(* ===== verification/AttributionSafety.v ===== *)
(** * Visits are counted once, where the link says *)

From S2P Require Import Prelude JsMap Async CoalitionDomain Money Records Store Relay Slug.
From S2P Require Import Spec SpecInv Text SecretBox.
From S2P Require Import BillingRows Outreach Attribution Connections Replies CrossPost Inbound OutreachApi OutreachMoves.
From S2P Require Import Safety MoneySample OutreachRuntime OutreachSample.
Open Scope Z_scope.

(** ** Totals are sums *)

Definition counts_sum (rows : list CampaignAttributionRecord) : AttributionCounts :=
  mk_counts (sum_by xa_visits rows) (sum_by xa_signups rows) (sum_by xa_joins rows) (sum_by xa_contributions rows).

Lemma add_counts_none a : add_counts no_counts a = a.
Proof. by destruct a. Qed.
Lemma add_counts_assoc a b c : add_counts (add_counts a b) c = add_counts a (add_counts b c).
Proof. destruct a, b, c; unfold add_counts; simpl; f_equal; lia. Qed.

Lemma counts_sum_cons r rows : counts_sum (r :: rows) = add_counts (counts_of r) (counts_sum rows).
Proof. done. Qed.

(** A fold of [add_counts], column by column. *)
Lemma fold_counts l a :
  fold_left add_counts l a =
  add_counts a (mk_counts (sum_by n_visits l) (sum_by n_signups l) (sum_by n_joins l) (sum_by n_contributions l)).
Proof.
  revert a. induction l as [|b l IH]; intros a; simpl.
  - destruct a; unfold add_counts, sum_by; simpl; f_equal; lia.
  - rewrite IH, !sum_by_cons. destruct a, b; unfold add_counts; simpl; f_equal; lia.
Qed.

Definition tally (m : jsmap AttributionCounts) (row : CampaignAttributionRecord) : jsmap AttributionCounts :=
  set (xa_channel row) (add_counts (default no_counts (get (xa_channel row) m)) (counts_of row)) m.

Lemma tally_sum (f : AttributionCounts -> Z) (g : CampaignAttributionRecord -> Z) rows m :
  (forall a b, f (add_counts a b) = f a + f b) -> f no_counts = 0 -> (forall r, f (counts_of r) = g r) ->
  sum_by f (values (fold_left tally rows m)) = sum_by f (values m) + sum_by g rows.
Proof.
  intros Hadd H0 Hg. revert m. induction rows as [|r rows IH]; intros m; simpl; [change (sum_by g []) with 0; lia|].
  rewrite IH, sum_by_cons. unfold tally at 1. rewrite sum_by_set, Hadd, Hg. destruct (get _ m); simpl; lia.
Qed.

Lemma tally_channel rows m h :
  default no_counts (get h (fold_left tally rows m)) =
  add_counts (default no_counts (get h m))
    (counts_sum (List.filter (fun r => bool_decide (xa_channel r = h)) rows)).
Proof.
  revert m. induction rows as [|r rows IH]; intros m; simpl.
  - destruct (default no_counts (get h m)); unfold add_counts, counts_sum, sum_by; simpl; f_equal; lia.
  - rewrite IH. unfold tally. rewrite get_set. case_bool_decide as E.
    + subst h. rewrite decide_True by done. rewrite counts_sum_cons. simpl. by rewrite add_counts_assoc.
    + by rewrite decide_False.
Qed.

(** What the totals of a campaign are. *)
Lemma totals_sums c o :
  let rows := listCampaignAttribution (Some c) None o in
  fst (campaignAttributionTotals c o) = counts_sum rows /\
  forall h, default no_counts (get h (snd (campaignAttributionTotals c o))) =
            counts_sum (List.filter (fun r => bool_decide (xa_channel r = h)) rows).
Proof.
  cbv zeta. unfold campaignAttributionTotals. cbn [fst snd]. fold tally.
  set (rows := listCampaignAttribution (Some c) None o). split.
  - rewrite fold_counts, add_counts_none. unfold counts_sum.
    by f_equal; apply (tally_sum _ _ rows []).
  - intros h. rewrite tally_channel. by rewrite add_counts_none.
Qed.

(** ** One row more *)

Definition one_of (c : AttributionConversion) : AttributionCounts :=
  mk_counts (one_if conv_visit c 0) (one_if conv_signup c 0) (one_if conv_join c 0) (one_if conv_contribution c 0).

Lemma counts_conversion c r : counts_of (count_conversion c r) = add_counts (counts_of r) (one_of c).
Proof. destruct r, c; unfold counts_of, add_counts; simpl; f_equal; lia. Qed.

(** The parts of a key hold no separator, except perhaps the last. *)
Definition attribution_ok (o : outreach) : Prop :=
  keyed (o_attribution o) /\
  forall r, In r (values (o_attribution o)) -> colon_free (xa_campaignId r) /\ colon_free (xa_channel r).

Lemma attribution_key r r' :
  colon_free (xa_campaignId r) -> colon_free (xa_channel r) ->
  colon_free (xa_campaignId r') -> colon_free (xa_channel r') ->
  keyof r = keyof r' ->
  xa_campaignId r = xa_campaignId r' /\ xa_channel r = xa_channel r' /\
  default "" (xa_sharerUserId r) = default "" (xa_sharerUserId r').
Proof.
  intros Hc Hh Hc' Hh'. unfold keyof, xa_keyed.
  assert (E : forall a b c, pair_key (pair_key a b) c = pair_key a (pair_key b c)).
  { intros a b c. unfold pair_key. by rewrite !app_string_assoc. }
  rewrite !E. intros [E1 E2]%pair_key_inj; [|done|done]. apply pair_key_inj in E2 as [E2 E3]; done.
Qed.

(** Summing a column over the rows of a test, after a write. *)
Lemma column_upsert (f : CampaignAttributionRecord -> Z) (q : CampaignAttributionRecord -> bool) now row t :
  sum_by f (List.filter q (values (upsert now row t))) =
  sum_by f (List.filter q (values t))
  - (match get (keyof row) t with Some r => if q r then f r else 0 | None => 0 end)
  + (if q (stamped_row now t row) then f (stamped_row now t row) else 0).
Proof.
  rewrite !sum_by_filter. apply sum_by_set.
Qed.

(** ** What a valid link adds *)

Section attributed.
Context `{Env} `{OutreachEnv} `{SecretRuntime} `{AttributionRuntime} `{!SecretRuntimeLaws} `{!AttributionRuntimeLaws}.

(** The counters one conversion writes, and the row they replace. *)
Lemma count_one campaign channel sharer conv o :
  attribution_ok o -> cp_id campaign <> "" -> colon_free (cp_id campaign) -> colon_free channel ->
  let existing := List.find (fun r => bool_decide (xa_channel r = channel)
      && bool_decide (default "" (xa_sharerUserId r) = default "" sharer))
    (listCampaignAttribution (Some (cp_id campaign)) None o) in
  let base := default (mk_xa (cp_id campaign) (cp_coalitionId campaign) channel (truthy sharer) 0 0 0 0 0 0) existing in
  xa_campaignId base = cp_id campaign /\ xa_channel base = channel /\
  get (keyof (count_conversion conv base)) (o_attribution o) = existing /\
  counts_of base = from_option counts_of no_counts existing.
Proof.
  intros [Hk Hfree] Hne Hcf Hhf. cbv zeta.
  destruct (List.find _ _) as [r|] eqn:Ef; cbn [default from_option].
  - apply List.find_some in Ef as [Hr Hm]. apply List.filter_In in Hr as [Hr Hc].
    rewrite clause_nonempty, andb_true_iff, bool_decide_eq_true in Hc by done. destruct Hc as [Hc _].
    rewrite andb_true_iff, !bool_decide_eq_true in Hm. destruct Hm as [Hch _].
    split_and!; [done|done| |done]. by apply (keyed_in _ _ Hk Hr).
  - split_and!; [done|done| |done]. destruct (get _ (o_attribution o)) as [r|] eqn:Eg; [|done].
    pose proof (keyed_get _ _ _ Hk Eg) as Ek. pose proof (get_in_values _ _ _ Eg) as Hr.
    destruct (Hfree r Hr) as [Hc Hh].
    apply attribution_key in Ek as (E1 & E2 & E3); [|done..].
    eapply List.find_none in Ef; [|apply List.filter_In; split; [exact Hr|]].
    + rewrite andb_false_iff, !bool_decide_eq_false in Ef. cbn in E2, E3.
      destruct Ef as [Ef|Ef]; destruct Ef; [done|]. rewrite <-E3. unfold truthy. destruct sharer as [x|]; [|done].
      by destruct (decide (x = "")).
    + rewrite clause_nonempty by done. cbn in E1. by rewrite bool_decide_true.
Qed.

Lemma clicks_aside campaign h now o : o_attribution (count_click campaign h now o) = o_attribution o.
Proof. unfold count_click. by repeat (fork; simpl). Qed.

(** What the counting branch leaves in the table. *)
Definition counted_once (c h : string) (conv : AttributionConversion) (o o' : outreach) : Prop :=
  (forall c', c' <> "" -> fst (campaignAttributionTotals c' o') =
     if decide (c' = c) then add_counts (fst (campaignAttributionTotals c' o)) (one_of conv)
     else fst (campaignAttributionTotals c' o)) /\
  (forall h', default no_counts (get h' (snd (campaignAttributionTotals c o'))) =
     let was := default no_counts (get h' (snd (campaignAttributionTotals c o))) in
     if decide (h' = h) then add_counts was (one_of conv) else was).

Lemma sum_counted (q : CampaignAttributionRecord -> bool) now row t existing one :
  get (keyof row) t = existing -> counts_of row = add_counts (from_option counts_of no_counts existing) one ->
  (forall c u, q (JsMap.stamp c u row) = q row) -> (forall r, existing = Some r -> q r = q row) ->
  counts_sum (List.filter q (values (upsert now row t))) =
  if q row then add_counts (counts_sum (List.filter q (values t))) one else counts_sum (List.filter q (values t)).
Proof.
  intros Hg Hc Hq Hold. unfold counts_sum. rewrite !column_upsert, Hg. unfold stamped_row. rewrite Hg, Hq. cbn.
  destruct existing as [r|]; cbn in Hc |- *; [rewrite (Hold r eq_refl)|]; destruct (q row); unfold add_counts;
    injection Hc as E1 E2 E3 E4; cbn in *; f_equal; lia.
Qed.

Lemma filter_twice {A} (p q : A -> bool) l : List.filter p (List.filter q l) = List.filter (fun a => q a && p a) l.
Proof. induction l as [|a l IH]; [done|]. simpl. destruct (q a); simpl; [destruct (p a)|]; by rewrite ?IH. Qed.

Lemma counted campaign channel sharer conv o o' :
  attribution_ok o -> cp_id campaign <> "" -> colon_free (cp_id campaign) -> colon_free channel ->
  let existing := List.find (fun r => bool_decide (xa_channel r = channel)
      && bool_decide (default "" (xa_sharerUserId r) = default "" sharer))
    (listCampaignAttribution (Some (cp_id campaign)) None o) in
  let base := default (mk_xa (cp_id campaign) (cp_coalitionId campaign) channel (truthy sharer) 0 0 0 0 0 0) existing in
  o_attribution o' = upsert (o_now o) (count_conversion conv base) (o_attribution o) ->
  counted_once (cp_id campaign) channel conv o o' /\ attribution_ok o'.
Proof.
  intros Hok Hne Hcf Hhf. cbv zeta. destruct (count_one campaign channel sharer conv o Hok Hne Hcf Hhf) as (Ec & Eh & Eg & En).
  destruct Hok as [Hk Hfree]. set (existing := List.find _ _) in *. set (base := default _ existing) in *. intros Ho'.
  assert (Ebc : xa_campaignId (count_conversion conv base) = cp_id campaign) by done.
  assert (Ebh : xa_channel (count_conversion conv base) = channel) by done.
  assert (Hcount : counts_of (count_conversion conv base) = add_counts (from_option counts_of no_counts existing) (one_of conv))
    by (rewrite counts_conversion; by f_equal).
  assert (Hold : forall r, existing = Some r -> xa_campaignId r = cp_id campaign /\ xa_channel r = channel).
  { intros r Er. subst base. rewrite Er in Ec, Eh. done. }
  set (row := count_conversion conv base) in *. split; [split|split].
  - intros c' Hc'. rewrite !(proj1 (totals_sums _ _)). unfold listCampaignAttribution. rewrite Ho'.
    rewrite (sum_counted _ _ row _ existing (one_of conv)); [|done|done|done|].
    + cbv beta. rewrite clause_nonempty, Ebc by done. rewrite andb_true_r.
      destruct (decide (c' = cp_id campaign)) as [->|]; [by rewrite bool_decide_true|by rewrite bool_decide_false].
    + intros r Er. destruct (Hold r Er) as [-> _]. by rewrite Ebc.
  - intros h'. rewrite !(proj2 (totals_sums _ _)). unfold listCampaignAttribution. rewrite Ho', !filter_twice. cbv zeta.
    rewrite (sum_counted _ _ row _ existing (one_of conv)); [|done|done|done|].
    + cbv beta. rewrite clause_nonempty, Ebc, Ebh by done. rewrite bool_decide_true by done. simpl.
      destruct (decide (h' = channel)) as [->|]; [by rewrite bool_decide_true|by rewrite bool_decide_false].
    + intros r Er. destruct (Hold r Er) as [-> ->]. by rewrite Ebc, Ebh.
  - rewrite Ho'. by apply keyed_upsert.
  - rewrite Ho'. intros r [->|Hr]%in_values_set; [|by apply Hfree]. 
    assert (Es : forall c u, xa_campaignId (JsMap.stamp c u row) = cp_id campaign /\ xa_channel (JsMap.stamp c u row) = channel)
      by (intros; by split).
    unfold stamped_row. destruct (get _ _); split; first [by rewrite (proj1 (Es _ _)) | by rewrite (proj2 (Es _ _))].
Qed.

= = = =

» What is expected
Check every line above for the string "keyof", and copy the ones that have it.

» Result below
  keyof r = keyof r' ->
  intros Hc Hh Hc' Hh'. unfold keyof, xa_keyed.
  - (match get (keyof row) t with Some r => if q r then f r else 0 | None => 0 end)
  get (keyof (count_conversion conv base)) (o_attribution o) = existing /\
  get (keyof row) t = existing -> counts_of row = add_counts (from_option counts_of no_counts existing) one ->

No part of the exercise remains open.